Sliding Fast Down the Slippery Slope
R. Albert Mohler, Jr.
May 15, 2007
Just days after reporting that 90 percent of all babies diagnosed with Down syndrome are now aborted, Amy Harmon reports in The New York Times that the real reach of the question goes far beyond Down syndrome. Now, some babies are aborted for virtually any trait considered undesirable by the mother or parents — and ethicists seem unwilling to draw any clear lines.
As Harmon reports:
Abortion rights supporters — who believe that a woman has the right to make decisions about her own body — have had to grapple with the reality that the right to choose may well be used selectively to abort fetuses deemed genetically undesirable. And many are finding that, while they support a woman’s right to have an abortion if she does not want to have a baby, they are less comfortable when abortion is used by women who don’t want to have a particular baby.
“How much choice do you really want to give?” asked Arthur Caplan, chairman of the department of medical ethics at the University of Pennsylvania School of Medicine. “That’s the challenge of prenatal testing to pro-choicers.”

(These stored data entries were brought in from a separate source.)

(* ===== verification/Float32.v ===== *)
(** * IEEE single precision ([float], [val_t] of [src/include/config/types.hpp])

    The C++ [float] as [spec_float] with 24 bits of precision and exponents
    up to 128, rounded to nearest even; comparisons with a NaN are false. *)

From Stdlib Require Export SpecFloat.
From S2P Require Import Prelude.

Definition prec32 : Z := 24.

Definition emax32 : Z := 128.

Definition float32 : Type := spec_float.

Definition fadd (x y : float32) : float32 := SFadd prec32 emax32 x y.

Definition fsub (x y : float32) : float32 := SFsub prec32 emax32 x y.

Definition fmul (x y : float32) : float32 := SFmul prec32 emax32 x y.

Definition fdiv (x y : float32) : float32 := SFdiv prec32 emax32 x y.

Definition fsqrt (x : float32) : float32 := SFsqrt prec32 emax32 x.

Definition fopp (x : float32) : float32 := SFopp x.

(** [x < y] and [x > y]. *)
Definition fltb (x y : float32) : bool := SFltb x y.

Definition fgtb (x y : float32) : bool := SFltb y x.

Definition is_nan (x : float32) : bool := match x with S754_nan => true | _ => false end.

Definition fzero : float32 := S754_zero false.

(** [static_cast<float>] of an integer. *)
Definition f_of_Z (z : Z) : float32 := binary_normalize prec32 emax32 z 0 false.

Definition fone : float32 := f_of_Z 1.

Definition fminus_one : float32 := f_of_Z (-1).

(** Truncation toward zero of a finite number. *)
Definition trunc_float (f : spec_float) : option Z :=
  match f with
  | S754_zero _ => Some 0%Z
  | S754_finite s m e =>
    Some (cond_Zopp s (if bool_decide (0 <= e)%Z then Z.shiftl (Zpos m) e
                       else Z.shiftr (Zpos m) (- e)))
  | _ => None
  end.

#[export] Instance spec_float_eq_dec : EqDecision spec_float.
Proof. solve_decision. Defined.

(** ** The order of the numbers

    [key] places every number on a lexicographic scale; the comparison of the
    hardware is the order of the keys. *)

Definition key (x : float32) : Z * Z * Z :=
  match x with
  | S754_infinity true => (-2, 0, 0)%Z
  | S754_finite true m e => (-1, - e, - Zpos m)%Z
  | S754_zero _ => (0, 0, 0)%Z
  | S754_finite false m e => (1, e, Zpos m)%Z
  | S754_infinity false => (2, 0, 0)%Z
  | S754_nan => (3, 0, 0)%Z
  end.

Definition key_lt (a b : Z * Z * Z) : Prop :=
  (a.1.1 < b.1.1)%Z \/ (a.1.1 = b.1.1 /\ ((a.1.2 < b.1.2)%Z \/ (a.1.2 = b.1.2 /\ (a.2 < b.2)%Z))).

Lemma fltb_key x y :
  is_nan x = false -> is_nan y = false -> fltb x y = true <-> key_lt (key x) (key y).
Proof.
  unfold fltb, SFltb, key_lt.
  destruct x as [[]|[]| |[] m1 e1], y as [[]|[]| |[] m2 e2]; intros Hx Hy; try done;
    cbn [SFcompare key fst snd]; try (split; [intros _; lia|done]); try (split; [done|lia]);
    change (Pos.compare_cont Eq m1 m2) with (Pos.compare m1 m2);
    destruct (Z.compare_spec e1 e2), (Pos.compare_spec m1 m2); cbn [CompOpp];
    (split; [try done; lia|try done; lia]).
Qed.

(** ** Strict weak orders

    What the standard library's heaps and sorts need of a comparison. *)
Class StrictWeakOrder {A : Type} (P : A -> Prop) (lt : A -> A -> bool) : Prop := {
  swo_irrefl x : P x -> lt x x = false;
  swo_trans x y z : P x -> P y -> P z -> lt x y = true -> lt y z = true -> lt x z = true;
  swo_cotrans x y z : P x -> P y -> P z -> lt x z = true -> lt x y = true \/ lt y z = true;
}.

#[export] Instance fltb_swo : StrictWeakOrder (fun x => is_nan x = false) fltb.
Proof.
  split.
  - intros x Hx. apply not_true_iff_false. rewrite fltb_key by done. unfold key_lt. lia.
  - intros x y z Hx Hy Hz. rewrite !fltb_key by done. unfold key_lt. lia.
  - intros x y z Hx Hy Hz. rewrite !fltb_key by done. unfold key_lt. lia.
Qed.

Lemma swo_map {A B : Type} (P : B -> Prop) (lt : B -> B -> bool) `{!StrictWeakOrder P lt} (f : A -> B) :
  StrictWeakOrder (fun a => P (f a)) (fun a b => lt (f a) (f b)).
Proof.
  split; intros x.
  - by apply swo_irrefl.
  - intros y z. by apply swo_trans.
  - intros y z. by apply swo_cotrans.
Qed.

Lemma swo_flip {A : Type} (P : A -> Prop) (lt : A -> A -> bool) `{!StrictWeakOrder P lt} :
  StrictWeakOrder P (fun a b => lt b a).
Proof.
  split; intros x.
  - by apply swo_irrefl.
  - intros y z Hx Hy Hz H1 H2. by apply (swo_trans z y x).
  - intros y z Hx Hy Hz H. destruct (swo_cotrans z y x Hz Hy Hx H); tauto.
Qed.

Lemma fltb_asym x y : fltb x y = true -> fltb y x = false.
Proof.
  intros H. destruct (is_nan x) eqn:Hx; [by destruct x|].
  destruct (is_nan y) eqn:Hy; [by destruct y, x as [[]|[]| |[]]|].
  destruct (fltb y x) eqn:E; [|done].
  pose proof (swo_trans (P := fun x => is_nan x = false) x y x Hx Hy Hx H E) as Ht.
  by rewrite (swo_irrefl (P := fun x => is_nan x = false)) in Ht.
Qed.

We knew this was coming, and the expanding availability of genetic testing will make the situation ever more complex and the options even more ominous. What about those who would abort a baby of the wrong sex . . . or eye color . . . or likely intelligence?
Here is a frightening section of the paper’s report:
But Kirsten Moore, president of the pro-choice Reproductive Health Technologies Project, said that when members of her staff recently discussed whether to recommend that any prenatal tests be banned, they found it impossible to draw a line — even at sex selection, which almost all found morally repugnant. “We all had our own zones of discomfort but still couldn’t quite bring ourselves to say, ‘Here’s the line, firm and clear’ because that is the core of the pro-choice philosophy,” she said. “You can never make that decision for someone else.”
There is a brutal honesty in Kirsten Moore’s candid admission that her inability to rule out any reason for an abortion is inherent in her pro-choice philosophy.
That same point is made by Nancy Keenan, president of NARAL Pro-Choice America. She provided the paper with a statement that included these lines:
“This issue underscores the importance of families making personal, private decisions without political interference . . . The decision should be with women, their families, and their doctors.”
As Amy Harmon reports, there are a good many people who consider themselves pro-choice who cannot go along with this logic. Ann Althouse, a law professor who considers herself a supporter of abortion rights, asked the key question: “Shouldn’t they have moral standards about what reasons are acceptable for an abortion?”
The answer coming from groups like NARAL is a simple “no.” And they apparently mean it.
Professor Althouse should talk to Dan Neil, whose argument for unrestricted abortion rights sends chills down the spine.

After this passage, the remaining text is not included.